I am feeling pretty incredible. Not the simple dopamine dumping automatic kind of incredible that rings itself into existence on a sunny day or after sex or during caramel apples; it’s this double helix of greater complexity and gentler payoff that apparently rears its magnificent head only after you work your ass off and probably do some things you have no inclination for, in the name of greater good and staunch spined self sufficiency. I, even I, am the owner of a sensor socket.

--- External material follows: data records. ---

(** * The traceparent header codec of package [trace] (core.go)

    A shallow embedding of [EncodeTraceparent] and [DecodeTraceparent]
    and of the pieces of the Go run time they rely on: unsigned 8-bit
    arithmetic, bounds-checked indexing and slicing, and
    [encoding/hex.Encode].  Go strings and byte slices are lists of
    bytes; the named results of [DecodeTraceparent] are a record that is
    threaded through the function body, so that a bare [return] hands
    back whatever the results hold at that point. *)

From Stdlib Require Import ZArith Lia List Strings.String Strings.Byte.
From stdpp Require Import base tactics option list.
Import ListNotations.

Local Open Scope Z_scope.

#[global] Instance byte_eq_dec : EqDecision byte := Byte.byte_eq_dec.

(** ** Machine integers *)

(** [uint8] values are the 256 constructors of [byte]; arithmetic goes
    through [Z] and wraps modulo 2^8. *)
Definition to_Z (b : byte) : Z := Z.of_N (Byte.to_N b).

Definition of_Z (z : Z) : byte :=
  default x00 (Byte.of_N (Z.to_N (z mod 256))).

Definition sub8 (a b : byte) : byte := of_Z (to_Z a - to_Z b).
Definition add8 (a b : byte) : byte := of_Z (to_Z a + to_Z b).
Definition shl8 (a : byte) (n : Z) : byte := of_Z (Z.shiftl (to_Z a) n).
Definition shr8 (a : byte) (n : Z) : byte := of_Z (Z.shiftr (to_Z a) n).
Definition and8 (a b : byte) : byte := of_Z (Z.land (to_Z a) (to_Z b)).

(** Go's [int], taken at 64 bits, two's complement. *)
Definition wrap_int (z : Z) : Z := (z + 2 ^ 63) mod 2 ^ 64 - 2 ^ 63.
Definition int_add (x y : Z) : Z := wrap_int (x + y).

(** A string literal as the bytes it denotes. *)
Definition bytes (s : string) : list byte := list_byte_of_string s.

(** ** Run-time effects

    A computation returns a value or stops in a run-time panic
    ([outcome = None]); on the way it records the indices at which it
    read the input string. *)
Record M (A : Type) : Type := MkM { reads : list nat; outcome : option A }.
Arguments MkM {A} _ _.
Arguments reads {A} _.
Arguments outcome {A} _.

#[global] Instance M_ret : MRet M := λ A a, MkM [] (Some a).

#[global] Instance M_bind : MBind M := λ A B f m,
  match m with
  | MkM l None => MkM l None
  | MkM l (Some a) => match f a with MkM l' o => MkM (l ++ l') o end
  end.

Definition panic {A : Type} : M A := MkM [] None.

(** [s[i]] on a string: panics when [i] is out of range. *)
Definition index (s : list byte) (i : nat) : M byte := MkM [i] (s !! i).

(** [s[lo:hi]] on a string that is then compared: panics unless
    [lo <= hi <= len(s)]; the bytes of the window are read. *)
Definition slice (s : list byte) (lo hi : nat) : M (list byte) :=
  MkM (seq lo (hi - lo))
      (if (lo <=? hi)%nat && (hi <=? length s)%nat
       then Some (take (hi - lo) (drop lo s)) else None).

(** [a[i]] and [a[i] = x] on an array or a byte slice. *)
Definition load (a : list byte) (i : nat) : M byte := MkM [] (a !! i).

Definition store (a : list byte) (i : nat) (x : byte) : M (list byte) :=
  if (i <? length a)%nat then mret (<[i := x]> a) else panic.

(** ** DecodeTraceparent *)

(** The named results [(ver, tid, pid, flg, err)]; [err] is the message
    of the [fmt.Errorf] value, [None] for [nil]. *)
Record results : Type := Results {
  ver : byte;
  tid : list byte;
  pid : list byte;
  flg : byte;
  err : option string
}.

Definition zero_results : results :=
  Results x00 (replicate 16 x00) (replicate 8 x00) x00 None.

Definition set_ver (v : byte) (r : results) : results :=
  Results v (tid r) (pid r) (flg r) (err r).
Definition set_tid (a : list byte) (r : results) : results :=
  Results (ver r) a (pid r) (flg r) (err r).
Definition set_pid (a : list byte) (r : results) : results :=
  Results (ver r) (tid r) a (flg r) (err r).
Definition set_flg (f : byte) (r : results) : results :=
  Results (ver r) (tid r) (pid r) f (err r).
Definition set_err (e : string) (r : results) : results :=
  Results (ver r) (tid r) (pid r) (flg r) (Some e).

(** The nibble test that the source repeats for [d1] and [d2]:
    [if d = c - '0'; d > 9 { if d = c - 'W'; d > 15 || d < 10 { fail } }]. *)
Definition hexval (c : byte) : option byte :=
  let d := sub8 c "0" in
  if 9 <? to_Z d then
    let d := sub8 c "W" in
    if (15 <? to_Z d) || (to_Z d <? 10) then None else Some d
  else Some d.

(** How an id loop ends: it runs to completion with the array filled and
    the running sum [val], or it executes [err = ...; return] with the
    array as filled so far. *)
Inductive loop_exit : Type :=
  | LoopDone (arr : list byte) (val : Z)
  | LoopReturn (arr : list byte) (e : string).

(** The two [for] loops of the source differ only in the offset of the
    first character (3 and 36), the number of iterations (16 and 8), the
    array they fill and the message; [cnt] counts the iterations left. *)
Fixpoint id_loop (header : list byte) (off : nat) (msg : string)
    (cnt i : nat) (arr : list byte) (val : Z) : M loop_exit :=
  match cnt with
  | O => mret (LoopDone arr val)
  | S cnt' =>
    c ← index header (off + Nat.shiftl i 1);
    match hexval c with
    | None => mret (LoopReturn arr msg)
    | Some d1 =>
      c ← index header (S off + Nat.shiftl i 1);
      match hexval c with
      | None => mret (LoopReturn arr msg)
      | Some d2 =>
        arr ← store arr i (add8 (shl8 d1 4) d2);
        b ← load arr i;
        id_loop header off msg cnt' (S i) arr (int_add val (to_Z b))
      end
    end
  end.

(** [header[2] != '-' || header[35] != '-' || header[52] != '-'],
    evaluated left to right with short circuit. *)
Definition dash_missing (header : list byte) : M bool :=
  c ← index header 2;
  if decide (c ≠ "-"%byte) then mret true else
  c ← index header 35;
  if decide (c ≠ "-"%byte) then mret true else
  c ← index header 52;
  mret (bool_decide (c ≠ "-"%byte)).

(** [switch header[53:] { case "00": flg = 0; case "01": flg = 1;
    default: ... }]: the value assigned to [flg], [None] in the default
    case. *)
Definition flag_case (f : list byte) : option byte :=
  if bool_decide (f = bytes "00") then Some x00
  else if bool_decide (f = bytes "01") then Some x01
  else None.

(** The body of the function, statement by statement; [r] is the current
    value of the named results and every [mret] is a bare [return]. *)
Definition DecodeTraceparent (header : list byte) : M results :=
  let r := zero_results in
  if negb (length header =? 55)%nat then
    mret (set_err "invalid length" r)
  else
  bad ← dash_missing header;
  if (bad : bool) then mret (set_err "invalid format" r) else
  (* version *)
  v ← slice header 0 2;
  if negb (bool_decide (v = bytes "00")) then
    mret (set_err "invalid version" r)
  else
  let r := set_ver x00 r in
  (* flag *)
  f ← slice header 53 (length header);
  match flag_case f with
  | None => mret (set_err "invalid flag" r)
  | Some b =>
  let r := set_flg b r in
  (* trace id *)
  e ← id_loop header 3 "invalid trace id" 16 0 (tid r) 0;
  match e with
  | LoopReturn a m => mret (set_err m (set_tid a r))
  | LoopDone a val =>
    let r := set_tid a r in
    if val =? 0 then mret (set_err "invalid trace id" r) else
    (* parent id *)
    e ← id_loop header 36 "invalid parent id" 8 0 (pid r) 0;
    match e with
    | LoopReturn a m => mret (set_err m (set_pid a r))
    | LoopDone a val =>
      let r := set_pid a r in
      if val =? 0 then mret (set_err "invalid parent id" r) else
      mret r
    end
  end
  end.

(** ** EncodeTraceparent *)

(** [const hextable = "0123456789abcdef"] of [encoding/hex]. *)
Definition hextable : list byte := bytes "0123456789abcdef".

(** A sub-slice [buf[lo:hi]] used as a destination: it shares the
    backing array, so it is kept as its bounds. *)
Record window : Type := Window { lo : nat; hi : nat }.

Definition subslice (buf : list byte) (l h : nat) : M window :=
  if (l <=? h)%nat && (h <=? length buf)%nat then mret (Window l h)
  else panic.

(** [dst[j] = x] through the window. *)
Definition wstore (buf : list byte) (w : window) (j : nat) (x : byte)
    : M (list byte) :=
  if (j <? hi w - lo w)%nat then store buf (lo w + j)%nat x else panic.

(** [Encode(dst, src)] of Go's standard package [encoding/hex]:
    [j := 0; for _, v := range src { dst[j] = hextable[v>>4];
       dst[j+1] = hextable[v&0x0f]; j += 2 }]. *)
Fixpoint hex_Encode (buf : list byte) (dst : window) (src : list byte)
    (j : nat) : M (list byte) :=
  match src with
  | [] => mret buf
  | v :: src' =>
    h ← load hextable (Z.to_nat (to_Z (shr8 v 4)));
    buf ← wstore buf dst j h;
    l ← load hextable (Z.to_nat (to_Z (and8 v x0f)));
    buf ← wstore buf dst (j + 1) l;
    hex_Encode buf dst src' (j + 2)
  end.

(** [tid] and [pid] are the slices [tid[:]] and [pid[:]] of the array
    arguments, of length 16 and 8. *)
Definition EncodeTraceparent (ver : byte) (tid pid : list byte) (flg : byte)
    : M (list byte) :=
  let header := replicate 55 x00 in
  header ← store header 2 "-";
  header ← store header 35 "-";
  header ← store header 52 "-";
  dst ← subslice header 0 2;
  header ← hex_Encode header dst [ver] 0;
  dst ← subslice header 3 35;
  header ← hex_Encode header dst tid 0;
  dst ← subslice header 36 52;
  header ← hex_Encode header dst pid 0;
  dst ← subslice header 53 (length header);
  header ← hex_Encode header dst [flg] 0;
  mret header.

(** ** Reference notions used in the statements *)

(** The lower-case hexadecimal digit for [n] in [0..15]. *)
Definition hexdigit (n : Z) : byte :=
  if n <? 10 then of_Z (to_Z "0" + n) else of_Z (to_Z "a" + (n - 10)).

(** The canonical alphabet ['0'..'9'], ['a'..'f'], by character code. *)
Definition is_lower_hex (c : byte) : Prop :=
  to_Z "0" <= to_Z c <= to_Z "9" \/ to_Z "a" <= to_Z c <= to_Z "f".

Definition is_upper_hex_letter (c : byte) : Prop :=
  to_Z "A" <= to_Z c <= to_Z "F".

(** Two lower-case hex characters per byte, high nibble first. *)
Definition hex_hi (b : byte) : byte := hexdigit (to_Z b / 16).
Definition hex_lo (b : byte) : byte := hexdigit (to_Z b mod 16).

Fixpoint hexstr (bs : list byte) : list byte :=
  match bs with
  | [] => []
  | b :: bs' => hex_hi b :: hex_lo b :: hexstr bs'
  end.

Definition dash : byte := "-"%byte.

(** The fixed layout [vv-t{32}-p{16}-ff]. *)
Definition layout (v : byte) (t p : list byte) (f : byte) : list byte :=
  hexstr [v] ++ dash :: hexstr t ++ dash :: hexstr p ++ dash :: hexstr [f].

Definition all_zero (bs : list byte) : Prop := Forall (λ b, b = x00) bs.

(** The additive checksum of the source, without the wrap-around. *)
Definition checksum (bs : list byte) : Z := foldr (λ b acc, to_Z b + acc) 0 bs.

(** The array after a loop has written [ts] from index [i] on. *)
Definition filled (arr : list byte) (i : nat) (ts : list byte) : list byte :=
  take i arr ++ ts ++ drop (i + length ts) arr.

I have a sensor socket because tomorrow I am going over to my dad’s friend’s house, and I will probably get lost because it is on some strange cross section of McLoughlin that I have not dared to tread since my return from SF or really even before if I am being perfectly honest, and he is going to teach me how to change my oxygen sensors and my mass air flow sensor. The mass air flow sensor is easy, you just more or less pop the old one off and pop the new one in, just like that, pop pop. Robert says it will probably take three minutes and I could totally do it myself, but because it is my car and the delight of my eyes I would like someone who knows what they are doing in a muscle memory sort of way instead of just an I saw it on the internet sort of way show me how to do it the first time. The oxygen sensors are supposed to be awfully easy to change also, unless some dumbass that went before has welded the wrong type in. I think about the patch job my car’s roof had when I first bought it, and I shudder just a bit. FINGERS XING.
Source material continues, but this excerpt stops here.